Anna Triponel | 10 December 2020
This article was first published in Medium here
Today is Human Rights Day. What a year it has been for us all.
Anyone reading the news will know about the heightened human rights challenges we are facing — ranging from enhanced inequality and vulnerability to entrenched discrimination, and a greater urgency to tackle our climate crisis. Of course, every one of us has faced our own personal challenges this year. 2020 has been a year unlike any other, that has left us, at best, trying to juggle work, family, quarantine, and economic uncertainty or, at worst, losing beloved family members. Beyond the palpable challenges, we have had to face the fear of the unknown, the letting go of what once was, and the grief that goes with that.

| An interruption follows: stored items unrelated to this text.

Lemma inv_push n st t k f ix i x x' (q := (ix + i) mod n) :
  inv n st → threads st !! t = Some (call_pc k (SPush f ix i)) → task_queue_ st !! q = Some x →
  items x' = items x ++ [f] → inv n (set_pc t (call_pc k (SUnlock q)) (accept t f (set_queue q x' st))).
Proof.
  intros Hinv Ht Hx Hf. pose proof Hinv as [Hpos Hlq Hlm Hw Hpc Hmu Hwk Hws Hcov Hst].
  assert (q < n) as Hq by (apply Nat.mod_upper_bound; lia).
  assert (holds n t (call_pc k (SPush f ix i)) q) as Hh by (by destruct k as [[]|]).
  pose proof (Hpc _ _ Ht) as Hok.
  destruct (mutex_change n t _ (call_pc k (SUnlock q)) (muts_ st) (muts_ st) _ Hlm Hmu Ht) as [_ Hmu'].
  { apply lock_same. intros q'. by destruct k as [[]|]. }
  split; simpl; try done.
  - by rewrite length_insert.
  - intros w Hlt. rewrite lookup_insert_is_Some'. right. by apply Hw.
  - intros t0 p0 [[<- <-]|[Hne H0]]%lookup_insert_Some.
    + eapply pc_ok_queues; [|by eapply pc_ok_call]. intros w _ _. right. by destruct k as [[]|].
    + eapply pc_ok_queues; [|by apply Hpc]. intros w -> Hi. rewrite items_at_insert by lia. case_decide as Hwq; [|by left].
      right. intros i' ->. subst w. destruct Hne. exact (exclusive n st t _ q _ _ Hinv Hq Ht Hh H0 eq_refl).
  - intros w H0 Hi. assert (threads st !! TWorker w = Some WSleep) as H0'.
    { apply lookup_insert_Some in H0 as [[_ H0]|[_ H0]]; [by destruct k as [[]|]|done]. }
    destruct (decide (w = q)) as [->|Hne]; [exists t, (call_pc k (SUnlock q)); rewrite lookup_insert_eq; by destruct k as [[]|]|].
    rewrite items_at_insert, decide_False in Hi by lia. destruct (Hwk w H0' Hi) as (t0 & p0 & H1 & H2).
    exists t0, p0. rewrite lookup_insert_ne; [done|]. intros <-. assert (p0 = call_pc k (SPush f ix i)) as -> by congruence.
    by destruct k as [[]|].
  - intros w H0 Hs. apply lookup_insert_Some in H0 as [[_ H0]|[_ H0]]; [by destruct k as [[]|]|].
    destruct (Hws w H0 Hs) as (p0 & H1 & H2). exists p0. rewrite lookup_insert_ne; [done|]. intros ->. simpl in Hok.
    rewrite H1 in Ht. simplify_eq. by destruct k as [[]|].
  - intros q' Hq' Hi. by apply (cover_push n st t k f ix i q').
  - intros Hs. rewrite lookup_insert_is_Some'. auto.
Qed.

Lemma inv_set_stop n st :
  inv n st → threads st !! TStopper = Some PSet → inv n (set_pc TStopper (PUnlock 0) (set_stop st)).
Proof.
  intros Hinv Ht. pose proof Hinv as [Hpos Hlq Hlm Hw Hpc Hmu Hwk Hws Hcov Hst].
  destruct (mutex_change n TStopper PSet (PUnlock 0) (muts_ st) (muts_ st) _ Hlm Hmu Ht) as [_ Hmu'].
  { apply lock_same. intros q _. simpl. split; [done|lia]. }
  split; simpl; try done.
  - intros w Hlt. rewrite lookup_insert_is_Some'. right. by apply Hw.
  - intros t p [[<- <-]|[Hne H0]]%lookup_insert_Some; [done|]. pose proof (Hpc _ _ H0) as Hok.
    destruct t as [w|j|]; [|done..]. destruct Hok as [Hlt Hok]. split; [done|].
    assert (holds n (TWorker w) p w → False) as Hno.
    { intros Hh. by pose proof (exclusive n st TStopper PSet w (TWorker w) p Hinv Hlt Ht I H0 Hh). }
    destruct p; simpl in *; naive_solver.
  - intros w [[? _]|[Hne H0]]%lookup_insert_Some Hi; [done|]. destruct (Hwk w H0 Hi) as (t0 & p0 & H1 & H2).
    exists t0, p0. rewrite lookup_insert_ne; [done|]. intros <-. assert (p0 = PSet) as -> by congruence. done.
  - intros w _ _. exists (PUnlock 0). rewrite lookup_insert_eq. split; [done|]. simpl. lia.
  - intros q Hq Hi. destruct (Hcov q Hq Hi) as [|(w & p0 & H1 & H2)]; [by left|]. right.
    exists w, p0. by rewrite lookup_insert_ne.
  - intros _. by rewrite lookup_insert_eq.
Qed.

(** A thread appears before its first lock, and disappears after its last. *)
Lemma inv_appear n st t p :
  inv n st → threads st !! t = None → (∀ q, ¬ holds n t p q) → p ≠ WSleep → pc_ok n (stop_ st) (task_queue_ st) t p →
  inv n (set_pc t p st).
Proof.
  intros [Hpos Hlq Hlm Hw Hpc Hmu Hwk Hws Hcov Hst] Ht Hh Hp Hok. split; simpl; try done.
  - intros w Hlt. rewrite lookup_insert_is_Some'. right. by apply Hw.
  - intros t0 p0 [[<- <-]|[Hne H0]]%lookup_insert_Some; [done|by apply Hpc].
  - intros q t0 Hq. rewrite (Hmu q t0 Hq). split; intros (p0 & H1 & H2).
    + exists p0. rewrite lookup_insert_ne; [done|congruence].
    + apply lookup_insert_Some in H1 as [[<- <-]|[Hne H1]]; [by destruct (Hh q)|eauto].
  - intros w [[_ ?]|[Hne H0]]%lookup_insert_Some Hi; [done|]. destruct (Hwk w H0 Hi) as (t0 & p0 & H1 & H2).
    exists t0, p0. rewrite lookup_insert_ne; [done|congruence].
  - intros w [[_ ?]|[Hne H0]]%lookup_insert_Some Hi; [done|]. destruct (Hws w H0 Hi) as (p0 & H1 & H2).
    exists p0. rewrite lookup_insert_ne; [done|congruence].
  - intros q Hq Hi. destruct (Hcov q Hq Hi) as [|(w & p0 & H1 & H2)]; [by left|]. right.
    exists w, p0. rewrite lookup_insert_ne; [done|congruence].
  - intros Hs. rewrite lookup_insert_is_Some'. auto.
Qed.

Lemma inv_forget n st j b :
  inv n st → threads st !! TCaller j = Some (InSchedule (SReturn b)) → inv n (forget (TCaller j) st).
Proof.
  intros [Hpos Hlq Hlm Hw Hpc Hmu Hwk Hws Hcov Hst] Ht. split; simpl; try done.
  - intros w Hlt. rewrite lookup_delete_ne by done. by apply Hw.
  - intros t0 p0 [Hne H0]%lookup_delete_Some. by apply Hpc.
  - intros q t0 Hq. rewrite (Hmu q t0 Hq). split; intros (p0 & H1 & H2).
    + exists p0. rewrite lookup_delete_ne; [done|]. intros <-. by assert (p0 = InSchedule (SReturn b)) as -> by congruence.
    + apply lookup_delete_Some in H1 as [_ H1]. eauto.
  - intros w [_ H0]%lookup_delete_Some Hi. destruct (Hwk w H0 Hi) as (t0 & p0 & H1 & H2).
    exists t0, p0. rewrite lookup_delete_ne; [done|]. intros <-. by assert (p0 = InSchedule (SReturn b)) as -> by congruence.
  - intros w [_ H0]%lookup_delete_Some Hi. destruct (Hws w H0 Hi) as (p0 & H1 & H2).
    exists p0. by rewrite lookup_delete_ne.
  - intros q Hq Hi. destruct (Hcov q Hq Hi) as [|(w & p0 & H1 & H2)]; [by left|]. right.
    exists w, p0. by rewrite lookup_delete_ne.
  - intros Hs. rewrite lookup_delete_ne by done. auto.
Qed.

(** *** [schedule] *)

Lemma lock_Some q t st st' : lock q t st = Some st' → muts_ st !! q = Some None ∧ st' = set_mut q (Some t) st.
Proof. unfold lock. destruct (muts_ st !! q) as [[]|]; naive_solver. Qed.

Lemma inv_call n st t k s s' muts' :
  inv n st → threads st !! t = Some (call_pc k s) →
  lock_change n t (call_pc k s) (call_pc k s') (muts_ st) muts' → schedule_ok n s' →
  (∀ w, notifying (call_pc k s) w → notifying (call_pc k s') w ∨ threads st !! TWorker w ≠ Some WSleep) →
  inv n (Executor (stop_ st) (task_queue_ st) muts' (<[t := call_pc k s']> (threads st))
           (accepted st) (executed st) (late st)).
Proof.
  intros Hinv Ht Hl Hs Hn. apply (inv_moves n st t (call_pc k s)); [done..|]. split; try done.
  - eapply pc_ok_call; [|done]. by apply (v_pc _ _ Hinv).
  - intros w _. by destruct k as [[]|].
  - intros w _. by destruct k as [[]|].
  - intros w q _ _ _ _. by destruct k as [[]|].
Qed.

On last year’s Human Rights Day, I spoke about the increase in legislation related to business and human rights. This has only intensified this year, with the EU announcing that it will introduce mandatory human rights and environmental due diligence legislation. (You can read more about the ongoing discussions and what the law might include here, here and here.)
This time last year I also spoke about the increase in attacks on individuals — community members, indigenous groups, workers and civil society members — seeking to shine a spotlight on the negative impacts of business. This has only intensified this year — with COVID-19 being used by authorities as a pretext to further silence and crackdown on dissenting voices.
And last but not least, a year ago today, I spoke about the need to see human rights and climate change as inextricably linked. This need has intensified this year, with the World Meteorological Organization (WMO) finding that — notwithstanding the many adjustments that have been made to our economies — this year will be one of the three hottest, just behind 2016 and 2019. The WMO finds despite the world coming to a standstill, carbon emissions continued — almost unabated. And the resulting harm on people — from the climate crisis, but also from some of the responses to the climate crisis — continue, also unabated.
On this Human Rights Day, I come to one conclusion: I strongly believe that any of us living today will be judged by posterity.
Just as our predecessors were judged following World War Two in how they responded to the atrocities of the war — leading then to the adoption of the 1948 Universal Declaration of Human Rights by the UN General Assembly, which we are celebrating today — we will be judged by how we respond to the climate crisis.
We will be judged by our children, and our grandchildren, and our great-grandchildren, on the actions we take today to make the world safer, cleaner and fairer for everyone.
We don’t have the luxury of time. A couple of months ago, a huge ice shelf tore itself apart in northeast Greenland — this summer’s warmth was the final nail in the coffin. Discussions regarding ‘tipping points’ have amplified. This is where a relatively small change in the climate could suddenly trigger an abrupt or irreversible change. In other words, the damage to our planet is not linear: tip over one domino and a whole series of dominoes could follow — with disastrous and irreversible consequences to the planet and all those living on it.
Of course, I recognise the privileged role I can play by virtue of my work as a business and human rights advisor. I have access on a daily basis to decision-makers within organisations, companies and investors with huge impact and potential. I advise on strategies, I influence policies and processes, and I help create culture change. With this privilege comes responsibility, and I take seriously my duty to help educate and empower professionals, and enable creative solutions to tackling the climate crisis in a way that places people at its core.
But we can all play a role — whether as voters, consumers, professionals and parents. We can vote for change, we can reward change, we can push for change and we can educate and inspire. It doesn’t matter how we do it, what matter is that we do. And — to borrow words from anthropologist Margaret Mead — never doubt that your actions, however small, can create change; indeed, it’s the only way that ever has.
Climate activist Al Gore said recently: “it’s a privilege to have work that justifies pouring every ounce of energy you have into it.” I agree. Going further, it’s a privilege to live in a time where our actions, decisions and choices will leave an indelible mark on humanity and the planet for centuries to come. So, on this Human Rights Day, what is the mark you want to leave on the world?